● Task item
Which lines in the records below contain the word "unit"? Copy each of them.

● Data shown

____________

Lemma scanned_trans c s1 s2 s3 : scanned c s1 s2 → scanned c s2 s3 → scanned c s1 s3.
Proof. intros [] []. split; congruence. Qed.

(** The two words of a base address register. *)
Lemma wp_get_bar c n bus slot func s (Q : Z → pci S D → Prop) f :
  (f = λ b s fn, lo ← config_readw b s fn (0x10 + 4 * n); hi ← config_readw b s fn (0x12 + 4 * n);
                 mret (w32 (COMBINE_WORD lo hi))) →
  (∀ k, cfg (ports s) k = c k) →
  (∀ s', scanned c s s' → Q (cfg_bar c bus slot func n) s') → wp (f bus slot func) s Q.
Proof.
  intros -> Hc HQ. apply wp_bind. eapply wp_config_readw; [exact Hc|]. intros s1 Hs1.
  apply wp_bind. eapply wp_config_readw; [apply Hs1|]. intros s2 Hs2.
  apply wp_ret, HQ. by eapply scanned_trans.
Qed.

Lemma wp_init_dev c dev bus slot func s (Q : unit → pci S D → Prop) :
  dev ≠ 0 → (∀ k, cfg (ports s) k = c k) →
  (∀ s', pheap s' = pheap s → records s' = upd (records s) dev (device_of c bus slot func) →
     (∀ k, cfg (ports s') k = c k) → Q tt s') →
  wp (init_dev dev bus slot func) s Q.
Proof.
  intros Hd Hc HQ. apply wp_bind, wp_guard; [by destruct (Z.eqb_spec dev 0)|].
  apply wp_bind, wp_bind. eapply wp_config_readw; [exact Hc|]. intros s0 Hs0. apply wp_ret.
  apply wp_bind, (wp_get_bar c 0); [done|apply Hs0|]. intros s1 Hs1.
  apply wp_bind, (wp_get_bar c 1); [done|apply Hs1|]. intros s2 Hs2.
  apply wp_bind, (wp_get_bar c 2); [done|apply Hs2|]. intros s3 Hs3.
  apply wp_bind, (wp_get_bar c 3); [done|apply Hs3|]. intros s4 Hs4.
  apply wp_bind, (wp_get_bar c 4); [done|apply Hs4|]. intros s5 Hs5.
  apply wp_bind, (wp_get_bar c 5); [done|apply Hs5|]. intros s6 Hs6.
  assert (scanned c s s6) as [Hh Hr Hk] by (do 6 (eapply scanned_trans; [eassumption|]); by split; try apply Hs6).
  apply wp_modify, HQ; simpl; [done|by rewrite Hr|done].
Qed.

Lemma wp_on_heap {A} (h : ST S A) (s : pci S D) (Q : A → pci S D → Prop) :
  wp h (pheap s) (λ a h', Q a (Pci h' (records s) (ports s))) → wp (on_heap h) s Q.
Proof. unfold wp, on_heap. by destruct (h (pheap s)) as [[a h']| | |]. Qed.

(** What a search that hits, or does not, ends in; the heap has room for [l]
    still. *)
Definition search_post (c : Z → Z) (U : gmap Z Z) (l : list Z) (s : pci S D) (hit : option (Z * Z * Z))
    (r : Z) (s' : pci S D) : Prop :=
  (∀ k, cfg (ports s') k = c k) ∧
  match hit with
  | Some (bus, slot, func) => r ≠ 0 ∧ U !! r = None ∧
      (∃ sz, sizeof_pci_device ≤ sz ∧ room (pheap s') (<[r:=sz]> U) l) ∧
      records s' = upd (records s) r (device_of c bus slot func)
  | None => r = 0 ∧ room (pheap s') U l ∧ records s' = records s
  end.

____________

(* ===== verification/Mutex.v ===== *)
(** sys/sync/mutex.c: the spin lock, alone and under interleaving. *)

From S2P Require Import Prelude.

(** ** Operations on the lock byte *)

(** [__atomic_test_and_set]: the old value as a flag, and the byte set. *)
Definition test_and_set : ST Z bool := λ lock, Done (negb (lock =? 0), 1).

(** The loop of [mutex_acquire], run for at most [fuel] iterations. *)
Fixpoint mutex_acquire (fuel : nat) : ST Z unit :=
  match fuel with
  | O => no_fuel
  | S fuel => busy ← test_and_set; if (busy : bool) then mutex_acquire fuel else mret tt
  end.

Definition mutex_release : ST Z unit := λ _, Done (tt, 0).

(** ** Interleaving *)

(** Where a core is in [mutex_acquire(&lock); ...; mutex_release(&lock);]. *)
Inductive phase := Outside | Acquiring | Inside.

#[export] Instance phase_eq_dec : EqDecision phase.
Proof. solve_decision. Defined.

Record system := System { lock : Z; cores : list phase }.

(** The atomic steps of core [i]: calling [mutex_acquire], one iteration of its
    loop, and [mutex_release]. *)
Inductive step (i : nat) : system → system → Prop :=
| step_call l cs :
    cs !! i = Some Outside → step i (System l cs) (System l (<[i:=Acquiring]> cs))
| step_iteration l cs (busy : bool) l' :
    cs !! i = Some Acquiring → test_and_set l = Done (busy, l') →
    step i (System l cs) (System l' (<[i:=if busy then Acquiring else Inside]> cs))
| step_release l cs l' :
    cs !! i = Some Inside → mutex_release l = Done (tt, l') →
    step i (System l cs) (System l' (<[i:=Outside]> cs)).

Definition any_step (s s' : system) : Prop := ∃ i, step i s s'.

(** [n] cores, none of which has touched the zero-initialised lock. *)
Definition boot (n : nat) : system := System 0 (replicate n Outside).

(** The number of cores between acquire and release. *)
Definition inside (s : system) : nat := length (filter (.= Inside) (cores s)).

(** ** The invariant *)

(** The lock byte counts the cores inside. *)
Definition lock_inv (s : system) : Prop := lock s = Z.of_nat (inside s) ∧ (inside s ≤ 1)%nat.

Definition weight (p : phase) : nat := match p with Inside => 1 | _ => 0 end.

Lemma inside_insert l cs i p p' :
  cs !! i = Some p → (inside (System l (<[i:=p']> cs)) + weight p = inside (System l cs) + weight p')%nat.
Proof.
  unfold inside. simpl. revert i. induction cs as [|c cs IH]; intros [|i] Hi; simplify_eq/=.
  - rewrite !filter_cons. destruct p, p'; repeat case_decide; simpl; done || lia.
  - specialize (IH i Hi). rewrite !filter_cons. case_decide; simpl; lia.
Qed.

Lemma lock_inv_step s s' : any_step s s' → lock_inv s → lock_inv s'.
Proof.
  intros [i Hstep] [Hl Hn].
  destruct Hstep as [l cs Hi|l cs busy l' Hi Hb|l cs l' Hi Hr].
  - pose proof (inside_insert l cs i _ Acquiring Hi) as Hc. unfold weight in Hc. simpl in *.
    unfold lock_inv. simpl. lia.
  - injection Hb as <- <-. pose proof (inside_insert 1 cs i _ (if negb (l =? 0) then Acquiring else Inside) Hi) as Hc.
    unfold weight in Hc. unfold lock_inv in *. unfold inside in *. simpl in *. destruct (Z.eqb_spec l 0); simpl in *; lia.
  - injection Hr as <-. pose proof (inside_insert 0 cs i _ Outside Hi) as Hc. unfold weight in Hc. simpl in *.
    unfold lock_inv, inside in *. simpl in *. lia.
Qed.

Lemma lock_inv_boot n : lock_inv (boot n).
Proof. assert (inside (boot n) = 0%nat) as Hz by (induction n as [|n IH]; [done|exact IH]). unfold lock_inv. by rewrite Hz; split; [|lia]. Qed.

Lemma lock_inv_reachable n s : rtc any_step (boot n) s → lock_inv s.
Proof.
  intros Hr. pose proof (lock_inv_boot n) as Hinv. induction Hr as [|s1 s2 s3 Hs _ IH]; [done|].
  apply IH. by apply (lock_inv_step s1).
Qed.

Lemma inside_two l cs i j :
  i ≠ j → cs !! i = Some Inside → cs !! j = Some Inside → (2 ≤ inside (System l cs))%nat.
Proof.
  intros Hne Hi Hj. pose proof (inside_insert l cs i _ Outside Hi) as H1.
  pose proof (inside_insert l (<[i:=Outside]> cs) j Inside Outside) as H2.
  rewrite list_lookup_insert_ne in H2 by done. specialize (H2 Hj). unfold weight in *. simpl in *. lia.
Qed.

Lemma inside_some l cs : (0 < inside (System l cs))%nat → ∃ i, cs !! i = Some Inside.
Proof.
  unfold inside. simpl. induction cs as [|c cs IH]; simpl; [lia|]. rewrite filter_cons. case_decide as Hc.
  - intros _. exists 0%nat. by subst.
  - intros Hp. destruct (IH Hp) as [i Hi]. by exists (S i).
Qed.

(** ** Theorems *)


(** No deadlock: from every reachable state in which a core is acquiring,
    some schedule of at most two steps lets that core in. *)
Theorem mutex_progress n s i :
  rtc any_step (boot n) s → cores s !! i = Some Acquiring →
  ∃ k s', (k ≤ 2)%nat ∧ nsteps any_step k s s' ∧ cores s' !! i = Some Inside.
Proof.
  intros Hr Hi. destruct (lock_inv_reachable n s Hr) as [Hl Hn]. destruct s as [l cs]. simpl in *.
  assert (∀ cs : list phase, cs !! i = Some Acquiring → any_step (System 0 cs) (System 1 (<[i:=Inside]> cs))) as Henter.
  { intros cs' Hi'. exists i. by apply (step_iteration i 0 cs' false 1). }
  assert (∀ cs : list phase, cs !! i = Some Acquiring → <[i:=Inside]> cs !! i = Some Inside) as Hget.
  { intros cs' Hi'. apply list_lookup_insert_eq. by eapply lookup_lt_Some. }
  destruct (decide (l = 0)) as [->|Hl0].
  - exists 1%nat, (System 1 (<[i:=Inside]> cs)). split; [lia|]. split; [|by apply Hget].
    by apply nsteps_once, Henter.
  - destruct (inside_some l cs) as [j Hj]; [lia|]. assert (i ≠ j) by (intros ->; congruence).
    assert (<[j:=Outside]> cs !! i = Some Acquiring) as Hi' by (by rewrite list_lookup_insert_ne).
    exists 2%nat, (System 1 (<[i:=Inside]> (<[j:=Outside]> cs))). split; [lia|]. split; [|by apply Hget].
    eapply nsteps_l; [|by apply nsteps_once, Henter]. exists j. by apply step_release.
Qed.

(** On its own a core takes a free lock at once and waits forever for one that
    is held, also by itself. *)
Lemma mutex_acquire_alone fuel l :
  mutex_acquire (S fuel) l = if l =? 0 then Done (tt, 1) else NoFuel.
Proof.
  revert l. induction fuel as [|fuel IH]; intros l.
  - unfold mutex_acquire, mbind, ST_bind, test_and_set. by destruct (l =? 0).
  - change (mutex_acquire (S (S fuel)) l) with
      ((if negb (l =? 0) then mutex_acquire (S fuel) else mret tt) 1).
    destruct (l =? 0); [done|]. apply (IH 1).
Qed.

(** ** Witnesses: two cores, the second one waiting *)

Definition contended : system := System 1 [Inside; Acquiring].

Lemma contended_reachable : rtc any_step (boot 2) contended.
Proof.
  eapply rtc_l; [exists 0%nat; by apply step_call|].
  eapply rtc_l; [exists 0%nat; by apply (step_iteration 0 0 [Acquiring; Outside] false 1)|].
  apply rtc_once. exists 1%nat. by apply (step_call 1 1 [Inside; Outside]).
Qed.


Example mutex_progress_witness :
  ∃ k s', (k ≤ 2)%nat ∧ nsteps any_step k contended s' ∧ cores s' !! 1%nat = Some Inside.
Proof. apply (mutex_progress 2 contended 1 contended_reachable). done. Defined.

____________

● Exercise result
Lemma wp_init_dev c dev bus slot func s (Q : unit → pci S D → Prop) :
Fixpoint mutex_acquire (fuel : nat) : ST Z unit :=
Definition mutex_release : ST Z unit := λ _, Done (tt, 0).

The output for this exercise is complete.